Required work:
Within the records below, reproduce without change the lines from the line that has "stdout of the" through the line that has "len_in_bytes r1 +", and only those.

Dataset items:
+++++

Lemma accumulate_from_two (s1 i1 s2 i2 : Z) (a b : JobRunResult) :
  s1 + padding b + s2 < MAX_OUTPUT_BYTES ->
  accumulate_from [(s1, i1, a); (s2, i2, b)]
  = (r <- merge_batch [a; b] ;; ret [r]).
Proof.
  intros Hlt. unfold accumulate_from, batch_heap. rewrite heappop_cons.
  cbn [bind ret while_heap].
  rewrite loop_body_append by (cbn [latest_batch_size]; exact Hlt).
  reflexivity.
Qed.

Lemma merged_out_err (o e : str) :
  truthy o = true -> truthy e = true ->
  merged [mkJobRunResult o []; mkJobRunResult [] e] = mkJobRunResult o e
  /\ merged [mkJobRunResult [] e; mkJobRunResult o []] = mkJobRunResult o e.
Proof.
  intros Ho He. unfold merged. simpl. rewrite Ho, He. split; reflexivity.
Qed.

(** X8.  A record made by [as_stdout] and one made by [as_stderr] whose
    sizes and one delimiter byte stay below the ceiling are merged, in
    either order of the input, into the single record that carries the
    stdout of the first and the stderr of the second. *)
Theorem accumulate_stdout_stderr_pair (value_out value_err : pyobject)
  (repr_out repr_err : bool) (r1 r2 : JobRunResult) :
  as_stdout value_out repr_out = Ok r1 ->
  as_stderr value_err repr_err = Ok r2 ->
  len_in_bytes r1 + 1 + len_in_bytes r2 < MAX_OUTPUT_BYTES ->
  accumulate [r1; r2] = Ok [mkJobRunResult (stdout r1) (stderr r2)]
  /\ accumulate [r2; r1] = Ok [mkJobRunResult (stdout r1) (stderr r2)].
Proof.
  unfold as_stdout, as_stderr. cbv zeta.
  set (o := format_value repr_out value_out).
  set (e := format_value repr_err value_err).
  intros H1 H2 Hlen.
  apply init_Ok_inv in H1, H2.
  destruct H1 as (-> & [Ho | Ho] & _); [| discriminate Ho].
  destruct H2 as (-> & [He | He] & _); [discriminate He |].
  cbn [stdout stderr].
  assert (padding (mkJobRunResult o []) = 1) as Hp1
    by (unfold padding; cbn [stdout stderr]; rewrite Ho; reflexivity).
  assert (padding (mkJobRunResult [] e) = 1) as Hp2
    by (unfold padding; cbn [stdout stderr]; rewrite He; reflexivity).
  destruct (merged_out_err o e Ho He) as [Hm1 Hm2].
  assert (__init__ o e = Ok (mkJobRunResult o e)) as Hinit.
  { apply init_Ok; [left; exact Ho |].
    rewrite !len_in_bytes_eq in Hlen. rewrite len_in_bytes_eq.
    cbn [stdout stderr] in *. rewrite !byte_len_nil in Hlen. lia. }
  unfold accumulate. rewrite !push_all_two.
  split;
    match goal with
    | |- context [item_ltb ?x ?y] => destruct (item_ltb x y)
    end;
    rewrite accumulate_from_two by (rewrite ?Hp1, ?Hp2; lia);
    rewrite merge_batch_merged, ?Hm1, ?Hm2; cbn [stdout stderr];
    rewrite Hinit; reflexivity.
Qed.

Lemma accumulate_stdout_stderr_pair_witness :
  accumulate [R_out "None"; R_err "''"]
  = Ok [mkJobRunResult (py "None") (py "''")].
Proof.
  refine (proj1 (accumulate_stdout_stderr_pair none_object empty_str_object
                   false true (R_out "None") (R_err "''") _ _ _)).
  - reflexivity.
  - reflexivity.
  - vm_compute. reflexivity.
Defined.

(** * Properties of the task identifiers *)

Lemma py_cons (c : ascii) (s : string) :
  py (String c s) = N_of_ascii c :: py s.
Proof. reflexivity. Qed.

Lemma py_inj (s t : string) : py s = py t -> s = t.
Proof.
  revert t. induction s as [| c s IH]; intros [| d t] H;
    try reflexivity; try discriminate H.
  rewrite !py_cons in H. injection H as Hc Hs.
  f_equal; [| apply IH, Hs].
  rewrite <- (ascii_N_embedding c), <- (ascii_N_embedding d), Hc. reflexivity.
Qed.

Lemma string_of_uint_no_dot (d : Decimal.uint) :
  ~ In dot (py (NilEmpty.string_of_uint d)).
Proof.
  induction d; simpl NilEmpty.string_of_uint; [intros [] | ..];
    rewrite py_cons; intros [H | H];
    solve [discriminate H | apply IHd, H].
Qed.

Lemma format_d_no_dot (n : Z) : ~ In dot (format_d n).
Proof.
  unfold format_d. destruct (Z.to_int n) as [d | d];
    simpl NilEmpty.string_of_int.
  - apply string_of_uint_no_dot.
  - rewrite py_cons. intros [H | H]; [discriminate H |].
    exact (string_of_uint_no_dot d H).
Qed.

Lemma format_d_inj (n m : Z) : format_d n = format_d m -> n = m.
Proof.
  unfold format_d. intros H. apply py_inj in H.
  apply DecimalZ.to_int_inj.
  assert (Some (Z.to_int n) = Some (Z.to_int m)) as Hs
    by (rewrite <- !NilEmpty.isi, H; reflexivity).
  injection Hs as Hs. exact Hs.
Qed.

+++++

Exercise output:
    stdout of the first and the stderr of the second. *)
Theorem accumulate_stdout_stderr_pair (value_out value_err : pyobject)
  (repr_out repr_err : bool) (r1 r2 : JobRunResult) :
  as_stdout value_out repr_out = Ok r1 ->
  as_stderr value_err repr_err = Ok r2 ->
  len_in_bytes r1 + 1 + len_in_bytes r2 < MAX_OUTPUT_BYTES ->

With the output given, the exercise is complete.